**Problem statement**
Below are the records; copy each line in which "size" can be found.

**Entries provided**
(* ===== verification/RegistryRun.v ===== *)
(** Runs of the chunk registry: the threads that share it call its operations one locked
    section at a time, drop what they removed later, and sweep one shard after another
    while others act. *)

From S2P Require Import Prelude.
From S2P Require Import Bytes.
From S2P Require Import Budget.
From S2P Require Import Assembler.
From S2P Require Import AssemblerSpec.
From S2P Require Import Registry.
From S2P Require Import RegistryStore.

(** A sweep between two shards. *)
Record Sweep := { sweep_now : Z; sweep_oldest : Z; sweep_stats : GcStats; sweep_next : Z }.

(** Which requests a nonblocking cleanup is after. *)
Inductive Target :=
| ForConnection (conn : Z)
| ForRequest (conn req : Z)
| ForExpired (now shard : Z).

Section run.
Context {P H E C : Type} `{ReassemblyPool P H E}.
Notation ChunkAssembler := (ChunkAssembler (H:=H)).
Notation ChunkRegistry := (ChunkRegistry H C).
Notation TrackedRequest := (TrackedRequest H C).
Notation Holder := (Holder (H:=H)).
Context (cfg : ChunkConfig) (instant_max : Z).

(** [w_others] and [w_ext] are the handles and charges of the pool's other users. *)
Record World := {
  w_registry : ChunkRegistry;
  w_pool : P;
  w_frames : list ChunkRequest;
  w_out : list Holder;
  w_sweeps : list Sweep;
  w_now : Z;
  w_replies : list nat;
  w_others : list H;
  w_ext : Z }.

Inductive Call :=
| CTick (later : Z)
| CBeginFrame (conn req : Z) (last : bool)
| CEndFrame (i : nat)
| CSettle (i : nat)
| CInsert (env : E) (busy room : bool) (conn req : Z) (frame : option nat) (total size : Z) (ctx : C)
| CFeed (conn req idx : Z) (data : bytes)
| CTake (conn req : Z)
| CFinish (i : nat)
| CRead (i : nat)
| CDrop (env : E) (i : nat)
| CAbort (conn req : Z)
| CCleanup (order : list (Z * Z) → list (Z * Z)) (conn : Z)
| CSweepBegin
| CSweepShard (order : list (Z * Z) → list (Z * Z)) (i : nat)
| CSweepEnd (i : nat)
| CDrain (order : list (Z * Z) → list (Z * Z)) (locked : bool) (what : Target) (d : Z * Z → DrainEnv E)
| COthers (p : P) (others : list H) (ext : Z).

Inductive Answer :=
| Nothing
| Token (t : ChunkRequest)
| Claimed (won : bool)
| Admission (r : option (res (ChunkAdmissionError * C) unit))
| Fed (r : res RegistryError bool)
| Taken (r : res RegistryError unit)
| Finished (r : res ReassemblyError unit)
| Bytes (r : res ReassemblyError bytes)
| Swept (stats : GcStats)
| Drained (complete : bool) (stats : GcStats).

Definition with_registry (w : World) (g : ChunkRegistry) : World :=
  {| w_registry := g; w_pool := w_pool w; w_frames := w_frames w; w_out := w_out w; w_sweeps := w_sweeps w;
     w_now := w_now w; w_replies := w_replies w; w_others := w_others w; w_ext := w_ext w |}.
Definition with_pool (w : World) (p : P) : World :=
  {| w_registry := w_registry w; w_pool := p; w_frames := w_frames w; w_out := w_out w; w_sweeps := w_sweeps w;
     w_now := w_now w; w_replies := w_replies w; w_others := w_others w; w_ext := w_ext w |}.
Definition with_frames (w : World) (l : list ChunkRequest) : World :=
  {| w_registry := w_registry w; w_pool := w_pool w; w_frames := l; w_out := w_out w; w_sweeps := w_sweeps w;
     w_now := w_now w; w_replies := w_replies w; w_others := w_others w; w_ext := w_ext w |}.
Definition with_out (w : World) (l : list Holder) : World :=
  {| w_registry := w_registry w; w_pool := w_pool w; w_frames := w_frames w; w_out := l; w_sweeps := w_sweeps w;
     w_now := w_now w; w_replies := w_replies w; w_others := w_others w; w_ext := w_ext w |}.
Definition with_sweeps (w : World) (l : list Sweep) : World :=
  {| w_registry := w_registry w; w_pool := w_pool w; w_frames := w_frames w; w_out := w_out w; w_sweeps := l;
     w_now := w_now w; w_replies := w_replies w; w_others := w_others w; w_ext := w_ext w |}.
Definition with_now (w : World) (now : Z) : World :=
  {| w_registry := w_registry w; w_pool := w_pool w; w_frames := w_frames w; w_out := w_out w;
     w_sweeps := w_sweeps w; w_now := now; w_replies := w_replies w; w_others := w_others w; w_ext := w_ext w |}.
Definition with_replies (w : World) (l : list nat) : World :=
  {| w_registry := w_registry w; w_pool := w_pool w; w_frames := w_frames w; w_out := w_out w;
     w_sweeps := w_sweeps w; w_now := w_now w; w_replies := l; w_others := w_others w; w_ext := w_ext w |}.
Definition with_users (w : World) (p : P) (others : list H) (ext : Z) : World :=
  {| w_registry := w_registry w; w_pool := p; w_frames := w_frames w; w_out := w_out w;
     w_sweeps := w_sweeps w; w_now := w_now w; w_replies := w_replies w; w_others := others; w_ext := ext |}.

(** What was removed waits to be dropped. *)
Definition let_go (w : World) (removed : list (option ChunkAssembler * option C)) : World :=
  with_out w ((removed_holder <$> removed) ++ w_out w).

(** The shard, the predicate and the retention of a nonblocking cleanup. *)
Definition target_shard (what : Target) : Z :=
  match what with ForConnection conn => shard conn | ForRequest conn _ => shard conn | ForExpired _ i => i end.
Definition target_matches (what : Target) : Z * Z → TrackedRequest → bool :=
  match what with
  | ForConnection conn => of_connection conn
  | ForRequest conn req => of_request conn req
  | ForExpired now _ => of_age cfg now
  end.
Definition target_keeps (what : Target) : bool := match what with ForExpired _ _ => true | _ => false end.

(** One locked section of one thread. *)
Definition perform (w : World) (c : Call) : res Empty_set (World * Answer) :=
  let g := w_registry w in
  let p := w_pool w in
  match c with
  | CTick later => Ok (with_now w (Z.max (w_now w) later), Nothing)
  | CBeginFrame conn req last =>
      let '(g, t) := begin_frame g conn req last (w_now w) in
      Ok (with_frames (with_registry w g) (t :: w_frames w), Token t)
  | CEndFrame i => Ok (with_frames w (delete i (w_frames w)), Nothing)
  | CSettle i =>
      match w_frames w !! i with
      | None => Ok (w, Nothing)
      | Some t =>
          let '(g, won, removed) := settle g t (w_now w) in
          let w := let_go (with_registry w g) removed in
          Ok (if won : bool then with_replies w (state t :: w_replies w) else w, Claimed won)
      end
  | CInsert env busy room conn req frame total size ctx =>
      let token := match frame with Some i => w_frames w !! i | None => None end in
      let conn := from_option conn_id conn token in
      let req := from_option request_id req token in
      let '(g, p, r) := insert_attempt cfg env busy room g p conn req token total size ctx (w_now w) in
      match r with
      | Some Panic => Panic
      | _ => Ok (with_pool (with_registry w g) p, Admission r)
      end
  | CFeed conn req idx data =>
      let '(g, p, r) := feed g p conn req idx data (w_now w) in
      match r with Panic => Panic | _ => Ok (with_pool (with_registry w g) p, Fed r) end
  | CTake conn req =>
      let '(g, r) := registry_take g conn req in
      match r with
      | Ok (a, _) => Ok (with_out (with_registry w g) (HTaken a :: w_out w), Taken (Ok tt))
      | Err e => Ok (with_registry w g, Taken (Err e))
      | Panic => Panic
      end
  | CFinish i =>
      match w_out w !! i with
      | Some (HTaken a) =>
          match finish a with
          | Ok b => Ok (with_out w (HBacking b :: delete i (w_out w)), Finished (Ok tt))
          | Err e => Ok (with_out w (HBacking (backing a) :: delete i (w_out w)), Finished (Err e))
          | Panic => Panic
          end
      | _ => Ok (w, Nothing)
      end
  | CRead i =>
      match w_out w !! i with
      | Some (HBacking b) =>
          match copy_bytes p b with Panic => Panic | r => Ok (w, Bytes r) end
      | _ => Ok (w, Nothing)
      end
  | CDrop env i =>
      match w_out w !! i with
      | None => Ok (w, Nothing)
      | Some h =>
          match release_storage env p (holder_backing h) with
          | Ok p => Ok (with_out (with_pool w p) (delete i (w_out w)), Nothing)
          | _ => Panic
          end
      end
  | CAbort conn req =>
      let '(g, removed) := abort g conn req in Ok (let_go (with_registry w g) removed, Nothing)
  | CCleanup order conn =>
      let '(g, removed) := cleanup_connection order g conn in Ok (let_go (with_registry w g) removed, Nothing)
  | CSweepBegin =>
      Ok (with_sweeps w ({| sweep_now := w_now w; sweep_oldest := w_now w; sweep_stats := no_stats; sweep_next := 0 |}
                         :: w_sweeps w), Nothing)
  | CSweepShard order i =>
      match w_sweeps w !! i with
      | None => Ok (w, Nothing)
      | Some s =>
          if sweep_next s <? SHARD_COUNT then
            let '(g, oldest, stats, removed) :=
              gc_shard cfg order (w_frames w) g (sweep_now s) (sweep_oldest s) (sweep_stats s) (sweep_next s) in
            let s := {| sweep_now := sweep_now s; sweep_oldest := oldest; sweep_stats := stats;
                        sweep_next := sweep_next s + 1 |} in
            Ok (with_sweeps (let_go (with_registry w g) removed) (<[i := s]> (w_sweeps w)), Nothing)
          else Ok (w, Nothing)
      end
  | CSweepEnd i =>
      match w_sweeps w !! i with
      | None => Ok (w, Nothing)
      | Some s =>
          if sweep_next s <? SHARD_COUNT then Ok (w, Nothing)
          else Ok (with_sweeps (with_registry w (gc_publish cfg instant_max g (sweep_oldest s)))
                     (delete i (w_sweeps w)), Swept (sweep_stats s))
      end
  | CDrain order locked what d =>
      match try_drain_shard order locked (target_matches what) (target_keeps what) (w_frames w) d g p (target_shard what) with
      | Ok (g, p, complete, stats, removed) =>
          Ok (let_go (with_pool (with_registry w g) p) removed, Drained complete stats)
      | _ => Panic
      end
  | COthers p others ext => Ok (with_users w p others ext, Nothing)
  end.

Fixpoint perform_all (w : World) (l : list Call) : res Empty_set (World * list Answer) :=
  match l with
  | [] => Ok (w, [])
  | c :: l =>
      let? '(w, a) := perform w c in
      let? '(w, rest) := perform_all w l in Ok (w, a :: rest)
  end.
End run.
Arguments World P H C : clear implicits.
Arguments Call P H E C : clear implicits.
Arguments Answer C : clear implicits.
Fixpoint apply_tombstones t (l : list RouteTombstone) (now : Z) : RouteTable :=
  match l with
  | [] => t
  | b :: l =>
      if bool_decide (tb_relay_id b = relay_id t) then apply_tombstones t l now
      else apply_tombstones (apply_tombstone t b now).1 l now
  end.

Fixpoint register_replacements t (l : list ((str * str) * RouteEntry)) : res Empty_set RouteTable :=
  match l with
  | [] => Ok t
  | (key, e) :: l =>
      if from_option (fun b => SFleb (re_registered_at e) (tb_removed_at b)) false (tombstones t !! key)
      then register_replacements t l
      else let? '(t, _) := register_route t e in register_replacements t l
  end.

Definition merge_peer t (p : PeerSnapshot) (now : Z) : RouteTable :=
  if bool_decide (ps_relay_id p = relay_id t) then t
  else
    let info :=
      match peers t !! ps_relay_id p with
      | Some x => {| pe_relay_id := pe_relay_id x; pe_url := ps_url p; pe_route_count := ps_route_count p;
                     pe_last_heartbeat := now;
                     pe_status := if bool_decide (pe_status x = Dead) then pe_status x else ps_status p |}
      | None => {| pe_relay_id := ps_relay_id p; pe_url := ps_url p; pe_route_count := ps_route_count p;
                   pe_last_heartbeat := now; pe_status := ps_status p |}
      end in
    sync_peer_route_urls (set_peers t (<[ps_relay_id p := info]> (peers t))) (ps_relay_id p) (ps_url p).

Definition snapshot_peers t (l : list PeerSnapshot) : gmap str PeerSnapshot :=
  foldl (fun m p => if bool_decide (ps_relay_id p = relay_id t) then m else <[ps_relay_id p := p]> m) ∅ l.

Definition merge_validated_snapshot t (sync : FullSync) (now : Z) : res Empty_set RouteTable :=
  match replacement_routes t (snapshot_peers t (fs_peers sync)) (fs_routes sync) ∅ with
  | None => Ok t
  | Some replacement =>
      let t := set_routes t (filter (fun kv => re_locality kv.2 ≠ Peer) (routes t)) in
      let t := apply_tombstones t (fs_tombstones sync) now in
      let? t := register_replacements t (map_to_list replacement) in
      Ok (foldl (fun t p => merge_peer t p now) t (fs_peers sync))
  end.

**Solution to this exercise**
| CInsert (env : E) (busy room : bool) (conn req : Z) (frame : option nat) (total size : Z) (ctx : C)
  | CInsert env busy room conn req frame total size ctx =>
      let '(g, p, r) := insert_attempt cfg env busy room g p conn req token total size ctx (w_now w) in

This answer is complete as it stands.